Supplied data —

Fixpoint strip (l : list ascii) : list ascii :=
  match l with
  | [] => []
  | a :: l1 =>
      if w1 a then strip l1 else
      match l1 with
      | [] => l
      | b :: l2 =>
          if w2 a b then strip l2 else
          match l2 with
          | [] => l
          | c :: l3 => if w3 a b c then strip l3 else l
          end
      end
  end.

Definition lead (l : list ascii) : bool :=
  match l with
  | [] => false
  | a :: l1 =>
      w1 a || match l1 with
              | [] => false
              | b :: l2 => w2 a b || match l2 with [] => false | c :: _ => w3 a b c end
              end
  end.

(** [strip] removes a prefix and leaves a list that starts with none of the
    recognised sequences. *)
Lemma strip_spec l : lead (strip l) = false ∧ ∃ p, l = p ++ strip l.
Proof.
  remember (length l) as n eqn:Hn. revert l Hn.
  induction (lt_wf n) as [n _ IH]. intros l ->.
  destruct l as [|a l1]; simpl; [by split; [|exists []]|].
  destruct (w1 a) eqn:E1.
  { destruct (IH (length l1)) with l1 as [? [p Hp]]; [simpl; lia|done|].
    split; [done|]. exists (a :: p). simpl. congruence. }
  destruct l1 as [|b l2]; [split; [simpl; by rewrite E1|by exists []]|].
  destruct (w2 a b) eqn:E2.
  { destruct (IH (length l2)) with l2 as [? [p Hp]]; [simpl; lia|done|].
    split; [done|]. exists (a :: b :: p). simpl. congruence. }
  destruct l2 as [|c l3]; [split; [simpl; by rewrite E1, E2|by exists []]|].
  destruct (w3 a b c) eqn:E3.
  { destruct (IH (length l3)) with l3 as [? [p Hp]]; [simpl; lia|done|].
    split; [done|]. exists (a :: b :: c :: p). simpl. congruence. }
  split; [simpl; by rewrite E1, E2, E3|by exists []].
Qed.

Lemma strip_id l : lead l = false → strip l = l.
Proof.
  destruct l as [|a [|b [|c l]]]; simpl; intros H; [done|..];
    repeat (apply orb_false_iff in H as [-> H]); try rewrite H; done.
Qed.

Lemma lead_app l k : lead l = true → lead (l ++ k) = true.
Proof.
  destruct l as [|a [|b [|c l]]]; simpl; [done|..];
    destruct (w1 a); simpl; [done|try done..];
    destruct (w2 a b); simpl; try done.
Qed.
End strip.

Definition strip_start : list ascii → list ascii := strip ws1 ws2 ws3.
Definition strip_end (l : list ascii) : list ascii :=
  reverse (strip ws1 (λ b a, ws2 a b) (λ c b a, ws3 a b c) (reverse l)).

(** [str::trim]. *)
Definition trim (s : string) : string := of_bytes (strip_end (strip_start (bytes s))).

(** A string is canonical when trimming leaves it unchanged. *)
Definition trimmed (s : string) : Prop := trim s = s.

Lemma strip_end_prefix l : ∃ k, l = strip_end l ++ k.
Proof.
  unfold strip_end.
  destruct (strip_spec ws1 (λ b a, ws2 a b) (λ c b a, ws3 a b c) (reverse l))
    as [_ [p Hp]].
  exists (reverse p). apply (inj reverse).
  rewrite reverse_app, !reverse_involutive. done.
Qed.

Lemma strip_end_idem l : strip_end (strip_end l) = strip_end l.
Proof.
  unfold strip_end. rewrite reverse_involutive. f_equal.
  apply strip_id, strip_spec.
Qed.

Lemma strip_start_of_prefix l k :
  strip_start (l ++ k) = l ++ k → strip_start l = l.
Proof.
  intros H. apply strip_id.
  destruct (lead ws1 ws2 ws3 l) eqn:E; [|done].
  pose proof (lead_app ws1 ws2 ws3 l k E) as Hl.
  unfold strip_start in H. rewrite <-H in Hl.
  by rewrite (proj1 (strip_spec ws1 ws2 ws3 (l ++ k))) in Hl.
Qed.

(** Trimming is idempotent, so a trimmed value is canonical. *)
Lemma trim_idem s : trim (trim s) = trim s.
Proof.
  unfold trim. rewrite bytes_of_bytes. f_equal.
  set (l := strip_start (bytes s)).
  assert (strip_start (strip_end l) = strip_end l) as ->.
  { destruct (strip_end_prefix l) as [k Hk].
    apply strip_start_of_prefix with k. rewrite <-Hk.
    unfold l, strip_start. apply strip_id, strip_spec. }
  apply strip_end_idem.
Qed.

Lemma trim_trimmed s : trimmed (trim s).
Proof. apply trim_idem. Qed.

(** A byte list whose ends are not white space is unchanged. *)
Definition ascii7 (a : ascii) : Prop := byte_of a < 128.
Definition solid (a : ascii) : Prop := ws1 a = false ∧ ascii7 a.

Lemma ws2_solid_l a b : ascii7 a → ws2 a b = false.
Proof. unfold ascii7, ws2. intros. rewrite (proj2 (Z.eqb_neq _ _)) by lia. done. Qed.
Lemma ws2_solid_r a b : ascii7 b → ws2 a b = false.
Proof.
  unfold ascii7, ws2. intros.
  rewrite (proj2 (Z.eqb_neq (byte_of b) 133)), (proj2 (Z.eqb_neq (byte_of b) 160)) by lia.
  apply andb_false_r.
Qed.
Lemma ws3_solid_l a b c : ascii7 a → ws3 a b c = false.
Proof.
  unfold ascii7, ws3. intros.
  rewrite (proj2 (Z.eqb_neq (byte_of a) 225)), (proj2 (Z.eqb_neq (byte_of a) 226)),
    (proj2 (Z.eqb_neq (byte_of a) 227)) by lia. done.
Qed.
Lemma ws3_solid_r a b c : ascii7 c → ws3 a b c = false.
Proof.
  unfold ascii7, ws3. intros.
  rewrite (proj2 (Z.eqb_neq (byte_of c) 128)), (proj2 (Z.leb_gt 128 (byte_of c))),
    (proj2 (Z.eqb_neq (byte_of c) 168)), (proj2 (Z.eqb_neq (byte_of c) 169)),
    (proj2 (Z.eqb_neq (byte_of c) 175)), (proj2 (Z.eqb_neq (byte_of c) 159)) by lia.
  by rewrite !andb_false_r.
Qed.

Lemma lead_solid a l : solid a → lead ws1 ws2 ws3 (a :: l) = false.
Proof.
  intros [H1 H2]. destruct l as [|b [|c l]]; simpl; rewrite H1; simpl;
    rewrite ?ws2_solid_l, ?ws3_solid_l; done.
Qed.
Lemma lead_solid_rev a l :
  solid a → lead ws1 (λ b a, ws2 a b) (λ c b a, ws3 a b c) (a :: l) = false.
Proof.
  intros [H1 H2]. destruct l as [|b [|c l]]; simpl; rewrite H1; simpl;
    rewrite ?ws2_solid_r, ?ws3_solid_r; done.
Qed.

Lemma trimmed_solid s : Forall solid (bytes s) → trimmed s.
Proof.
  intros H. unfold trimmed, trim.
  assert (strip_start (bytes s) = bytes s) as ->.
  { apply strip_id. destruct (bytes s) as [|a l]; [done|].
    apply lead_solid. by inversion H. }
  unfold strip_end. rewrite strip_id, reverse_involutive, of_bytes_bytes; [done|].
  apply Forall_reverse in H. destruct (reverse (bytes s)) as [|a l]; [done|].
  apply lead_solid_rev. by inversion H.
Qed.

(** ** Predicates and transformations of [str] *)

Definition is_empty (s : string) : bool := bool_decide (s = "").
Definition starts_with (s p : string) : bool := String.prefix p s.

Lemma starts_with_head_ne a b s p :
  a ≠ b → starts_with (String b s) (String a p) = false.
Proof.
  intros H. unfold starts_with. cbn -[ascii_dec]. by destruct (ascii_dec a b).
Qed.

(** [str::contains] on a single character and on a substring. *)
Definition contains_char (s : string) (c : ascii) : bool :=
  existsb (λ a, bool_decide (a = c)) (bytes s).
Fixpoint contains (s p : string) : bool :=
  String.prefix p s || match s with EmptyString => false | String _ s' => contains s' p end.

(** [str::trim_start_matches] of one character. *)
Fixpoint trim_start_matches (s : string) (c : ascii) : string :=
  match s with
  | String a s' => if bool_decide (a = c) then trim_start_matches s' c else s
  | EmptyString => EmptyString
  end.

(** [str::to_ascii_lowercase]. *)
Definition ascii_lower (a : ascii) : ascii :=
  if (65 <=? byte_of a) && (byte_of a <=? 90)
  then ascii_of_N (N_of_ascii a + 32) else a.
Definition to_ascii_lowercase (s : string) : string :=
  of_bytes (ascii_lower <$> bytes s).

(** [str::chars().count()]: UTF-8 continuation bytes (10xxxxxx) do not start a
    character. *)
Definition chars_count (s : string) : nat :=
  length (filter (λ a, ¬ (128 ≤ byte_of a < 192)) (bytes s)).

Lemma chars_count_le s : (chars_count s ≤ String.length s)%nat.
Proof. unfold chars_count. rewrite <-bytes_length. apply length_filter. Qed.

(** [Vec<String>::join]. *)
Definition join (sep : string) (l : list string) : string := String.concat sep l.

(** ** Ordering of strings *)

(** [Ord for str]. *)
Definition str_cmp (a b : string) : comparison := String.compare a b.
Definition str_ltb (a b : string) : bool :=
  match str_cmp a b with Lt => true | _ => false end.
Definition str_leb (a b : string) : bool :=
  match str_cmp a b with Gt => false | _ => true end.

Fixpoint lex_cmp (a b : list ascii) : comparison :=
  match a, b with
  | [], [] => Eq
  | [], _ :: _ => Lt
  | _ :: _, [] => Gt
  | x :: a, y :: b =>
      match byte_of x ?= byte_of y with Eq => lex_cmp a b | c => c end
  end.

Lemma byte_of_inj a b : byte_of a = byte_of b → a = b.
Proof.
  unfold byte_of. intros H%N2Z.inj.
  by rewrite <-(ascii_N_embedding a), H, ascii_N_embedding.
Qed.

Lemma str_cmp_lex a b : str_cmp a b = lex_cmp (bytes a) (bytes b).
Proof.
  unfold str_cmp. revert b.
  induction a as [|x a IH]; intros [|y b]; simpl; [done..|].
  rewrite <-IH. unfold Ascii.compare, byte_of. rewrite N2Z.inj_compare.
  by destruct (_ ?= _)%N.
Qed.

Lemma str_cmp_eq a b : str_cmp a b = Eq ↔ a = b.
Proof.
  split; [apply String.compare_eq_iff|intros ->].
  rewrite str_cmp_lex. induction (bytes b) as [|x l IH]; simpl; [done|].
  by rewrite Z.compare_refl.
Qed.
Lemma str_cmp_antisym a b : str_cmp a b = CompOpp (str_cmp b a).
Proof. apply String.compare_antisym. Qed.
Lemma str_cmp_refl a : str_cmp a a = Eq.
Proof. by apply str_cmp_eq. Qed.

Lemma lex_cmp_trans a b c :
  lex_cmp a b ≠ Gt → lex_cmp b c ≠ Gt → lex_cmp a c ≠ Gt.
Proof.
  revert b c. induction a as [|x a IH]; intros [|y b] [|z c]; simpl; try done.
  destruct (Z.compare_spec (byte_of x) (byte_of y)) as [E1|E1|E1],
           (Z.compare_spec (byte_of y) (byte_of z)) as [E2|E2|E2]; try done;
  intros H1 H2;
  destruct (Z.compare_spec (byte_of x) (byte_of z)) as [E3|E3|E3]; try lia; try done.
  by apply (IH b c).
Qed.

Definition str_le (a b : string) : Prop := str_cmp a b ≠ Gt.
#[export] Instance str_le_dec : RelDecision str_le.
Proof. intros a b. unfold str_le. apply _. Defined.
#[export] Instance str_le_trans : Transitive str_le.
Proof. intros a b c. unfold str_le. rewrite !str_cmp_lex. apply lex_cmp_trans. Qed.
#[export] Instance str_le_total : Total str_le.
Proof.
  intros a b. unfold str_le. rewrite (str_cmp_antisym b a).
  destruct (str_cmp a b); simpl; naive_solver.
Qed.
#[export] Instance str_le_antisymm : AntiSymm (=) str_le.
Proof.
  intros a b. unfold str_le. rewrite (str_cmp_antisym b a).
  destruct (str_cmp a b) eqn:E; simpl; try done.
  intros _ _. by apply str_cmp_eq.
Qed.

(** ** Decimal digits *)

Definition is_ascii_digit (a : ascii) : bool :=
  (48 <=? byte_of a) && (byte_of a <=? 57).
Definition digit_value (a : ascii) : Z := byte_of a - 48.
Definition digit_char (d : Z) : ascii := ascii_of_N (Z.to_N (d + 48)).

Definition all_digits (s : string) : bool := forallb is_ascii_digit (bytes s).

(** Big-endian value of a digit list. *)
Definition digits_value (l : list Z) : Z := foldl (λ acc d, 10 * acc + d) 0 l.
Definition decimal_value (s : string) : Z := digits_value (digit_value <$> bytes s).

Definition is_digit (d : Z) : Prop := 0 ≤ d ≤ 9.

Lemma byte_of_digit_char d : is_digit d → byte_of (digit_char d) = d + 48.
Proof.
  intros [H1 H2]. unfold byte_of, digit_char.
  rewrite N_ascii_embedding; lia.
Qed.

Lemma digit_value_char d : is_digit d → digit_value (digit_char d) = d.
Proof. intros H. unfold digit_value. rewrite byte_of_digit_char by done. lia. Qed.

Lemma is_ascii_digit_char d : is_digit d → is_ascii_digit (digit_char d) = true.
Proof.
  intros H. unfold is_ascii_digit. rewrite byte_of_digit_char by done.
  destruct H. apply andb_true_iff. rewrite !Z.leb_le. lia.
Qed.

Lemma is_ascii_digit_value a : is_ascii_digit a = true → is_digit (digit_value a).
Proof. unfold is_ascii_digit, is_digit, digit_value. intros. bool_hyps. lia. Qed.

Lemma digit_char_value a : is_ascii_digit a = true → digit_char (digit_value a) = a.
Proof.
  intros H. apply byte_of_inj. rewrite byte_of_digit_char by by apply is_ascii_digit_value.
  unfold digit_value. lia.
Qed.

Lemma all_digits_spec s : all_digits s = true ↔ Forall (λ a, is_ascii_digit a = true) (bytes s).
Proof.
  unfold all_digits. rewrite forallb_forall, Forall_forall.
  setoid_rewrite <-list_elem_of_In. done.
Qed.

Problem description —
Please reproduce the lines from the line with "rewrite (proj2 (Z.eqb_neq (byte_of a)" to the line with "Definition starts_with (s", both ends included, exactly as they appear above.

Expected answer —
  rewrite (proj2 (Z.eqb_neq (byte_of a) 225)), (proj2 (Z.eqb_neq (byte_of a) 226)),
    (proj2 (Z.eqb_neq (byte_of a) 227)) by lia. done.
Qed.
Lemma ws3_solid_r a b c : ascii7 c → ws3 a b c = false.
Proof.
  unfold ascii7, ws3. intros.
  rewrite (proj2 (Z.eqb_neq (byte_of c) 128)), (proj2 (Z.leb_gt 128 (byte_of c))),
    (proj2 (Z.eqb_neq (byte_of c) 168)), (proj2 (Z.eqb_neq (byte_of c) 169)),
    (proj2 (Z.eqb_neq (byte_of c) 175)), (proj2 (Z.eqb_neq (byte_of c) 159)) by lia.
  by rewrite !andb_false_r.
Qed.

Lemma lead_solid a l : solid a → lead ws1 ws2 ws3 (a :: l) = false.
Proof.
  intros [H1 H2]. destruct l as [|b [|c l]]; simpl; rewrite H1; simpl;
    rewrite ?ws2_solid_l, ?ws3_solid_l; done.
Qed.
Lemma lead_solid_rev a l :
  solid a → lead ws1 (λ b a, ws2 a b) (λ c b a, ws3 a b c) (a :: l) = false.
Proof.
  intros [H1 H2]. destruct l as [|b [|c l]]; simpl; rewrite H1; simpl;
    rewrite ?ws2_solid_r, ?ws3_solid_r; done.
Qed.

Lemma trimmed_solid s : Forall solid (bytes s) → trimmed s.
Proof.
  intros H. unfold trimmed, trim.
  assert (strip_start (bytes s) = bytes s) as ->.
  { apply strip_id. destruct (bytes s) as [|a l]; [done|].
    apply lead_solid. by inversion H. }
  unfold strip_end. rewrite strip_id, reverse_involutive, of_bytes_bytes; [done|].
  apply Forall_reverse in H. destruct (reverse (bytes s)) as [|a l]; [done|].
  apply lead_solid_rev. by inversion H.
Qed.

(** ** Predicates and transformations of [str] *)

Definition is_empty (s : string) : bool := bool_decide (s = "").
Definition starts_with (s p : string) : bool := String.prefix p s.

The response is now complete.